On May 16, 2022, Deputy Charles Miller posted on a chatting app: "Open fam play dates anyone?" The same day, Vavra replied: "What do you have in mind?" Miller presented himself as the single father of one daughter. Vavra quickly showed interest, asking if she was pretty, how old she was, and what type of sexual activity she engaged in and enjoyed. Miller replied she was "beautiful," 8 years old, and had experienced various sexual acts.
Vavra often reached back out to Miller. On June 6, Vavra replied to a different post by Miller that included an image of a young girl and the text: "Daddy-daughter summer breaks are the best!" Vavra identified himself by his old username, adding that he had a new phone so had lost his old conversations. Later that day, Vavra brought up the idea of meeting Miller and the daughter. He repeatedly assured Miller that a meeting, and anything happening between Vavra and the daughter, was up to Miller and her. On June 13, Vavra and Miller began texting. Replying to texts about a phone call, Vavra stated: "Still a bit nervous though." Miller texted that a phone call was up to Vavra. On June 16, Miller and Vavra spoke by phone, with Miller saying that the daughter was autistic and nonverbal.
On June 24, after a week of intermittent texting with no mention of a meeting, Vavra texted Miller. While texting, Miller asked Vavra: "Have you had more time to think about our conversations and whether you want to move forward? I have and I'm ready if you are." Vavra texted that he was ready to take the next step, asking what Miller wanted it to be. Miller replied he wanted to talk about Vavra's "first interaction with Emma," to "give it the best chance of making her feel comfortable and for her to understand the nature of the relationship." Miller added: "I've already started explaining it to her to lay some groundwork. So far so good." Miller and Vavra had a second call. Miller suggested meeting at his house, Vavra bringing candy, and using flavored sex gel.
On July 7, after two weeks of texting without planning a meeting, Vavra again brought it up. Two days later, he asked how "Emma" was doing and if Miller would like him to come over. On July 11, Miller and Vavra texted about Vavra coming to Miller's house.
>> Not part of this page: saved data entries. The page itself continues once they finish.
(** ** An empty reference dataset *)

Lemma classify_empty (model : Model) (X_test model_input : Pd.DataFrame) :
  Pd.rows X_test = [] ->
  classify model X_test model_input = Raise "IndexError".
Proof.
  intro H. unfold classify, predict_proba at 2. rewrite H. cbn [map].
  destruct (Py.index (predict_proba model model_input) 0%Z) as [pp|e] eqn:E.
  - reflexivity.
  - cbn [bind]. unfold Py.index in E.
    destruct (_ && _)%bool; [destruct (nth_error _ _); [discriminate|]|];
      injection E as <-; reflexivity.
Qed.

(** C3, as the script has it.  With a reference dataset without rows the
    run ends in an exception before any widget is drawn: building the age
    input raises [ValueError] ([int] of the NaN minimum of an empty column;
    [KeyError] when the column is missing).  The page holds the title, the
    caption and the form heading only: no probability, tier or threshold.
    The submitted block is not reached; on its own, [classify] on such a
    dataset raises [IndexError] from [np.percentile].  No run ever raises
    [InsufficientDataError]. *)
Theorem empty_reference_fails (b : Browser) (fs : Files) (model : Model)
    (X_test : Pd.DataFrame)
    (HM : LGB_pkl fs = Some model) (HX : x_test_csv fs = Some X_test)
    (Hempty : Pd.rows X_test = []) :
  (exists e, run b fs = (Raise e, mkState header fs) /\
             (e = "ValueError" \/ e = "KeyError")) /\
  (forall model_input,
      classify model X_test model_input = Raise "IndexError") /\
  (forall b' fs', fst (run b' fs') <> Raise "InsufficientDataError").
Proof.
  split; [|split].
  - rewrite run_outcome, HM, HX.
    destruct (int_min_outcome X_test "Age (years)")
      as [(_ & ->)|[(_ & _ & ->)|(_ & H & _)]];
      [| |contradiction]; eexists; (split; [reflexivity|tauto]).
  - intro model_input. now apply classify_empty.
  - intros b' fs'. apply run_never.
    simpl. intros [H|[H|[H|[H|[]]]]]; discriminate.
Qed.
Vavra texted Miller that whether they met "fully clothed or naked is up to you." Miller replied that being naked would make "Emma" "more comfortable," after her bath, and she would "catch on more quickly and be more likely to initiate stuff." The conversation turned graphic, with Vavra asking explicitly how "Emma" would behave during sexual activity with him. He asked to meet that Saturday, early afternoon, adding that he did not know how early "Emma" bathed. Miller replied she could take a bath "whenever." On July 13, Vavra asked if she knew that he was coming over that Saturday. Miller replied, "I haven't said much about it yet in case you change your mind . . . ." Vavra texted that he was still on for Saturday afternoon.
Vavra asked, explicitly, how "Emma" would let him know that he could touch her. Miller, reiterating the idea of using flavored gel, responded that "most likely the gel will get her mind on that track." Miller also encouraged bringing a stuffed animal and candy. On Friday, Vavra texted that he was still planning on coming but was "really nervous." He worried that Miller was connected to law enforcement. Miller replied he had no connection to law enforcement, but he gave Vavra another opportunity not to go forward. Vavra confirmed: "I want to meet you and Emma."
On Saturday morning, July 16, after two months of on-again, off-again communications, Vavra texted to check on the correct kind of gel. He asked for Miller's address. On Saturday afternoon, Vavra arrived at the address with a stuffed animal, sweet tarts, and two sex gels of flavors that Miller recommended.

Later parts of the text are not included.